2200 mètres d’altitude. Ici, tout est lunaire. Minéral. Hostile. À l’étroit pied de deux parois rapprochées, le sol est de roches grosses comme des crânes, d’une blancheur d’os, hérissées telles des silex de pointes et de méplats, résultat des gels et des éclatements qui les sculptent depuis mille et mille hivers. Plantées comme les arbres d’une futaie, une dizaine de hautes colonnes nues veillent, âpres sentinelles. Leurs sommets pointus, souvent plantés dans dans le gris fuligineux de brumes tenaces, toujours cernés des corneilles aux cris grinçants qui y nichent, donnent son nom nom au lieu : le Col des Aiguilles. Et, partant, à tout l’endroit : le Vallon des Aiguilles.
D’un côté, plongeant plein nord, une rude pente caillouteuse.
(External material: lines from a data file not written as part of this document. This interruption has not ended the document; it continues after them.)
(* ===== verification/Claims.v ===== *)
(** * Which claims a client receives

    [crates/oidc/src/claims.rs] and [claims/asc.rs]: the claims of the standard scopes, the
    names that may be released, the [claims] request parameter with its verified and its
    transformed claims, its stored form, and what it resolves to for a person.

    [serde_json]'s reader and writer of text are parameters. *)

From S2P Require Import Prelude Text BTree Json Roles Locale Users.
From Stdlib Require Import SpecFloat.
Open Scope Z_scope.

(** ** Scopes to claims *)

Definition PROFILE_CLAIMS : list string :=
  ["name"; "family_name"; "given_name"; "middle_name"; "nickname"; "preferred_username"; "profile";
   "picture"; "website"; "gender"; "birthdate"; "zoneinfo"; "locale"; "updated_at"]%string.
Definition EMAIL_CLAIMS : list string := ["email"; "email_verified"]%string.
Definition ADDRESS_CLAIMS : list string := ["address"]%string.
Definition PHONE_CLAIMS : list string := ["phone_number"; "phone_number_verified"]%string.
Definition SCOPE_CLAIMS : list (string * list string) :=
  [("profile", PROFILE_CLAIMS); ("email", EMAIL_CLAIMS); ("address", ADDRESS_CLAIMS); ("phone", PHONE_CLAIMS)]%string.

Definition claims_for_scope (scope : string) : list string :=
  match List.find (fun '(name, _) => String.eqb name scope) SCOPE_CLAIMS with
  | Some (_, claims) => claims
  | None => []
  end.

(** ** What may be released *)

Inductive UserAttribute : Type := Email | EmailVerified | UpdatedAt.
#[export] Instance user_attribute_eq_dec : EqDecision UserAttribute.
Proof. solve_decision. Defined.

Module UserAttribute.
Definition as_str (a : UserAttribute) : string :=
  match a with Email => "email" | EmailVerified => "email_verified" | UpdatedAt => "updated_at" end.
Definition ALL : list UserAttribute := [Email; EmailVerified; UpdatedAt].
Definition parse (raw : string) : option UserAttribute := List.find (fun a => String.eqb (as_str a) raw) ALL.
End UserAttribute.

(** [sort_unstable] and [dedup] of names. *)
Definition claims_from_scopes : list string := bset_of_list (concat (map snd SCOPE_CLAIMS)).
Definition claims_from_user_columns : list string := bset_of_list (map UserAttribute.as_str UserAttribute.ALL).

(** The claims an access token carries: [tokens/access.rs]. *)
Definition AUTHORISATION_CLAIMS : list string :=
  ["act"; "authorization_details"; "client_id"; "cnf"; "grant_id"; "scope"]%string.

Inductive ReleasableClaim : Type := Attribute (a : UserAttribute) | Stored (name : ClaimName).

Definition base_name (raw : string) : string :=
  match split_once "#"%char raw with Some (base, _) => base | None => raw end.

Module ReleasableClaim.
Definition parse (raw : string) : option ReleasableClaim :=
  if is_serde_json_sentinel raw then None
  else if bool_decide (is_Some (RoleClaim.parse (base_name raw))) then None
  else if in_strings (base_name raw) AUTHORISATION_CLAIMS then None
  else if in_strings (base_name raw) ["_claim_names"; "_claim_sources"]%string then None
  else match UserAttribute.parse raw with
  | Some a => Some (Attribute a)
  | None => match ClaimName.parse raw with Ok name => Some (Stored name) | Err _ => None end
  end.
Definition as_str (c : ReleasableClaim) : string :=
  match c with Attribute a => UserAttribute.as_str a | Stored name => name end.
End ReleasableClaim.

(** The derived order: the attributes first. *)
Definition claim_rank (c : ReleasableClaim) : string :=
  match c with
  | Attribute Email => "00" | Attribute EmailVerified => "01" | Attribute UpdatedAt => "02"
  | Stored name => String.String "1"%char name
  end.
#[export] Instance releasable_ord : Ord ReleasableClaim.
Proof. apply (ord_via claim_rank). intros [[]|n] [[]|m]; cbn; congruence. Defined.

(** ** [claims_locales] *)

Module ClaimsLocales.
Definition MAX : nat := 8.
Definition parse (raw : option string) : list string :=
  take MAX (List.filter is_language_tag (split_whitespace (from_option id ""%string raw))).
Definition from_tags (tags : list string) : list string := take MAX (List.filter is_language_tag tags).
End ClaimsLocales.

Definition primary_subtag (tag : string) : string :=
  match split_once "-"%char tag with Some (primary, _) => primary | None => tag end.

(** ** The [claims] request parameter *)

Inductive ClaimsRequestError : Type :=
| TooLarge | Malformed | NotAnObject | SectionNotAnObject (section : string) | EntryNotAnObject | TooDeep
| ReservedMember | TooManyClaims | UnsupportedIdentityAssurance | UnsupportedAdvancedClaims
| AdvancedClaimsAborted.

Abbreviation parsed A := (result A ClaimsRequestError).
Definition has (name : string) (members : object) : bool := bool_decide (is_Some (bget name members)).

Record IdaRequest : Type := {
  ida_framework : option string;
  ida_claims : list (VerifiedClaimName * bool);
  ida_evidence_types : list string;
  ida_verification_process : bool
}.

Module IdaRequest.
Definition bad {A} : parsed A := Err UnsupportedIdentityAssurance.
Definition need {A} (o : option A) : parsed A := ok_or o UnsupportedIdentityAssurance.

(** [{"value": text}] and nothing else. *)
Definition only_value (constraint : object) : parsed string :=
  if negb (length constraint =? 1)%nat then bad else need (bget "value"%string constraint ≫= as_str).

Definition parse_evidence_entry (entry : value) (kinds : list string) : parsed (list string) :=
  let? object := need (as_object entry) in
  if negb (length object =? 1)%nat then bad
  else
    let? constraint := need (bget "type"%string object ≫= as_object) in
    let? kind := only_value constraint in
    if in_strings kind EVIDENCE_TYPES then Ok (bset_insert kind kinds) else bad.

Definition parse_evidence (verification : object) : parsed (list string) :=
  match bget "evidence"%string verification with
  | None => Ok []
  | Some evidence =>
      let? entries := need (as_array evidence) in
      if (length entries =? 0)%nat || (4 <? length entries)%nat then bad
      else try_fold parse_evidence_entry entries []
  end.

Definition parse_framework (verification : object) : parsed (option string) :=
  match bget "trust_framework"%string verification with
  | Some VNull => Ok None
  | Some (VObject constraint) =>
      let? framework := only_value constraint in
      if is_identifier 128 framework then Ok (Some framework) else bad
  | _ => bad
  end.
J’apprendrai assez vite à mes dépends, au prix de fatigue des jambes et d’angoisses, que ce col fait office de tranchant pour le troupeau. Un berger manquant de vigilance, par malchance un jour où les chiens sont paresseux et distraits, a vite fait de laisser échapper cinquante ou cent brebis qu’il lui faut alors courir rechercher parmi des dédales dangereusement pentus. Je saurai aussi que dans un monde étranger et inaccessible, tout en bas, se trouvent des colonies de vacances et des refuges de randonneurs, lesquels me fourniront, une ou deux fois par semaine, de la compagnie humaine pour une heure de halte ou pour une nuit de bivouac.
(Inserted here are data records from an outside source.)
Lemma pointers_facts paths i names :
  try_mapi (fun _ path => let? path := want (as_str path) in direct_pointer path) i paths = Ok names ->
  length names = length paths /\ Forall pointer names.
Proof.
  revert i names. induction paths as [|p paths IH]; intros i names H; cbn in H; [by injection H as <-|].
  apply rbind_Ok in H as (n & Hn & H). apply rbind_Ok in H as (ns & Hns & H). injection H as <-.
  destruct (IH _ _ Hns) as [Hl Hp]. apply rbind_Ok in Hn as (s & _ & Hn). cbn. split; [by rewrite Hl|].
  constructor; [by eapply direct_pointer_Ok|done].
Qed.

Lemma parse_omit_facts fields loc ns : pointer loc -> parse_omit fields loc = Ok (Some ns) ->
  (1 <= length ns <= MAX_COUNT)%nat /\ Forall pointer ns.
Proof.
  unfold parse_omit, invalid. intros Hloc. destruct (_ ≫= _) as [action|]; [|done].
  destruct (_ && _); [done|]. destruct (String.eqb action "omit"); [|done].
  destruct (bget "what" fields) as [[| | | |paths|]|]; try done.
  - destruct (_ && _) eqn:Hl; [|done]. intros H. apply rbind_Ok in H as (names & Hn & H). injection H as <-.
    apply pointers_facts in Hn as [Hlen Hp]. rewrite Hlen. split; [|done].
    apply andb_true_iff in Hl as [H0%negb_true_iff%Nat.eqb_neq H8%Nat.leb_le]. lia.
  - intros [= <-]. split; [cbn; unfold MAX_COUNT; lia|by repeat constructor].
Qed.

Lemma parse_rule_facts raw r : parse_rule raw = Ok r -> rule_shape r.
Proof.
  unfold parse_rule, want, invalid. intros H. apply rbind_Ok in H as (fields & _ & H).
  destruct (existsb _ _); [done|]. apply rbind_Ok in H as (l & _ & H). apply rbind_Ok in H as (loc & Hloc & H).
  apply rbind_Ok in H as (expected & He & H). apply rbind_Ok in H as (omit & Ho & H). injection H as <-.
  apply direct_pointer_Ok in Hloc. constructor; cbn [ru_loc ru_expected ru_omit]; [done| |].
  - intros vs ->. by eapply parse_expected_facts.
  - intros ns ->. by eapply parse_omit_facts.
Qed.

Lemma pointers_back names i : Forall pointer names ->
  try_mapi (fun _ path => let? path := want (as_str path) in direct_pointer path) i
    (map (fun name => VString ("/" +:+ name)) names) = Ok names.
Proof.
  intros H. revert i. induction H as [|n names Hn H IH]; intros i; cbn [map try_mapi]; [done|].
  cbn [as_str want ok_or rbind]. unfold pointer in Hn. rewrite Hn. cbn [rbind]. by rewrite IH.
Qed.

Lemma rule_json_read r : rule_shape r -> parse_rule (AscRequest.rule_json r) = Ok r.
Proof.
  destruct r as [loc expected omit]. intros [Hloc He Ho]. cbn [ru_loc ru_expected ru_omit] in *.
  unfold parse_rule, AscRequest.rule_json, jfields, jobj. cbn [as_object want ok_or rbind ru_loc ru_expected ru_omit].
  set (l := [("loc", _); _; _; _; _]%string).
  assert (Hkeys : existsb (fun key => negb (in_strings key ["loc"; "method"; "value"; "values"; "else"; "what"]%string))
      (bkeys (bmap_of_list (fields l))) = false).
  { apply not_true_iff_false. intros (k & Hk & Hn)%existsb_exists. rewrite bkeys_bmap_of_list in Hk.
    apply In_bset_of_list, fields_keys in Hk. apply negb_true_iff in Hn. cbn in Hk.
    repeat (destruct Hk as [<-|Hk]; [done|]). done. }
  rewrite Hkeys.
  assert (Hexp : parse_expected (bmap_of_list (fields l)) = Ok expected).
  { unfold parse_expected, has. subst l. read_fields. destruct expected as [vs|]; [|done].
    destruct (He vs eq_refl) as [Hl Hs]. unfold want.
    cbn [fmap option_fmap option_map rbind String.eqb Ascii.eqb Bool.eqb andb mbind option_bind as_array ok_or].
    rewrite length_bounds_back by done. by rewrite Hs. }
  assert (Hom : parse_omit (bmap_of_list (fields l)) loc = Ok omit).
  { unfold parse_omit, has. subst l. read_fields. destruct omit as [ns|]; cbn [mbind option_bind as_str fmap option_fmap option_map].
    - destruct (Ho ns eq_refl) as [Hl Hp]. cbn [String.eqb Ascii.eqb Bool.eqb andb]. rewrite length_map.
      destruct (Nat.eqb_spec (length ns) 0) as [?|_]; [lia|].
      destruct (Nat.leb_spec (length ns) MAX_COUNT) as [_|?]; [|lia]. cbn [negb andb]. by rewrite pointers_back.
    - done. }
  assert (Hl : bget "loc"%string (bmap_of_list (fields l)) = Some (VString ("/" +:+ loc))) by (subst l; by read_fields).
  rewrite Hl. cbn [mbind option_bind as_str want ok_or rbind]. unfold pointer in Hloc. rewrite Hloc. cbn [rbind].
  rewrite Hexp. cbn [rbind]. by rewrite Hom.
Qed.

Lemma scalar_clean v : scalar v = true -> clean v.
Proof. by destruct v. Qed.

Lemma rule_json_clean r : rule_shape r -> clean (AscRequest.rule_json r).
Proof.
  intros [_ He _]. apply clean_jfields. repeat constructor; cbn [fst snd].
  - destruct (ru_expected r) as [vs|]; [|done]. split; [done|]. apply clean_array, Forall_forall. intros v Hv.
    destruct (He vs eq_refl) as [_ Hs]. rewrite forallb_forall in Hs. by apply scalar_clean, Hs, list_elem_of_In.
  - destruct (ru_omit r) as [ns|]; [|done]. split; [done|]. apply clean_array, Forall_map, Forall_forall. by intros x _.
Qed.

(** *** The whole of it *)

Definition rules_ok (aliases : list (string * ClaimRequest)) (rules : list Rule) : Prop :=
  Forall rule_shape rules /\ (length rules <= MAX_RULES)%nat /\ forallb (rule_ok aliases) rules = true.
Definition aliases_ok (ds : list (string * Definition_)) (aliases : list (string * ClaimRequest)) : Prop :=
  bmap_ok aliases /\ Forall (alias_entry_ok ds) aliases /\ (length aliases <= MAX_COUNT)%nat.

Record asc_ok (a : AscRequest) : Prop := {
  as_definitions_ok : bmap_ok (as_definitions a) /\ Forall definition_ok (as_definitions a) /\
                      (length (as_definitions a) <= MAX_COUNT)%nat;
  as_id_ok : aliases_ok (as_definitions a) (as_id_token a);
  as_user_ok : aliases_ok (as_definitions a) (as_userinfo a);
  as_id_rules_ok : rules_ok (as_id_token a) (as_id_rules a);
  as_user_rules_ok : rules_ok (as_userinfo a) (as_user_rules a);
  as_something : as_definitions a <> [] \/ as_id_rules a <> [] \/ as_user_rules a <> []
}.

Lemma parse_rules_facts raw rules : parse_rules raw = Ok rules ->
  Forall rule_shape rules /\ (length rules <= MAX_RULES)%nat /\ (is_Some raw -> rules <> []).
Proof.
  unfold parse_rules, want, invalid. destruct raw as [raw|].
  2:{ intros [= <-]. repeat split; [constructor|cbn; lia|by intros []]. }
  intros H. apply rbind_Ok in H as (l & _ & H). destruct (_ || _) eqn:Hl; [done|]. apply length_bounds in Hl.
  assert (Hr : length rules = length l /\ Forall rule_shape rules).
  { clear Hl. revert rules H. generalize 0%nat as i. induction l as [|v l IH]; intros i rules H; cbn in H; [by injection H as <-|].
    apply rbind_Ok in H as (r & Hr & H). apply rbind_Ok in H as (rs & Hrs & H). injection H as <-.
    destruct (IH _ _ Hrs) as [Hlen Hs]. cbn. split; [by rewrite Hlen|]. constructor; [by eapply parse_rule_facts|done]. }
  destruct Hr as [Hlen Hs]. repeat split; [done|lia|]. intros _ ->. cbn in Hlen. lia.
Qed.

Lemma parse_definitions_facts raw ds : parse_definitions raw = Ok ds ->
  bmap_ok ds /\ Forall definition_ok ds /\ (length ds <= MAX_COUNT)%nat /\ (is_Some raw -> ds <> []).
Proof.
  unfold parse_definitions, want, invalid. destruct raw as [raw|].
  2:{ intros [= <-]. repeat split; [constructor|constructor|cbn; lia|by intros []]. }
  intros H. apply rbind_Ok in H as (l & _ & H). destruct (_ || _) eqn:Hl; [done|]. apply length_bounds in Hl.
  rewrite (try_fold_entries _ definition_entry binsert_pair UnsupportedAdvancedClaims) in H
    by (intros; apply parse_definition_spec).
  destruct (mapM definition_entry l) as [es|] eqn:Hes; [|done]. injection H as <-.
  change (fold_left binsert_pair es []) with (bmap_of_list es). apply mapM_length_Some in Hes as Hlen.
  split; [apply bmap_of_list_ok|]. split.
  { apply bmap_of_list_Forall, Forall_forall. intros d Hd. destruct (mapM_In _ _ _ _ Hes Hd) as (m & _ & Hm).
    by eapply definition_entry_ok. }
  pose proof (bmap_of_list_length es). split; [lia|]. intros _ Hnil.
  destruct es as [|[k d] es]; [cbn in Hlen; lia|].
  assert (In k (bkeys (bmap_of_list ((k, d) :: es)))) as Hin; [|by rewrite Hnil in Hin].
  rewrite bkeys_bmap_of_list. apply In_bset_of_list. by left.
Qed.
– C’est vous le berger ? On peut pique-niquer ?
– Vous ferez bien.
– Est-ce que ça dérange si on plante la tente ici ?
– Faites comme vous voulez.
Descendons. Le canyon s’élargit rapidement, en deux parois qui ne semblent à l’oeil nu que de rocailles mais où les brebis savent trouver les bouquets d’herbe cachés. À une cinquantaine de mètres en contrebas du col jaillit une source à gros bouillons si glacés qu’il me faut laisser reposer l’eau que j’y puise avant de la boire. Elle donne naissance au ruisseau qui, au long de plusieurs ères de patience, a creusé le val. À cette hauteur, il n’est large encore que de deux mains, mais déjà très profond. Au-dessus de nous, côté est, s’élève une sorte de falaise dont le plateau herbu, assez vaste, n’est accessible que par une étroite passe. On le nomme le « Serre-Long ».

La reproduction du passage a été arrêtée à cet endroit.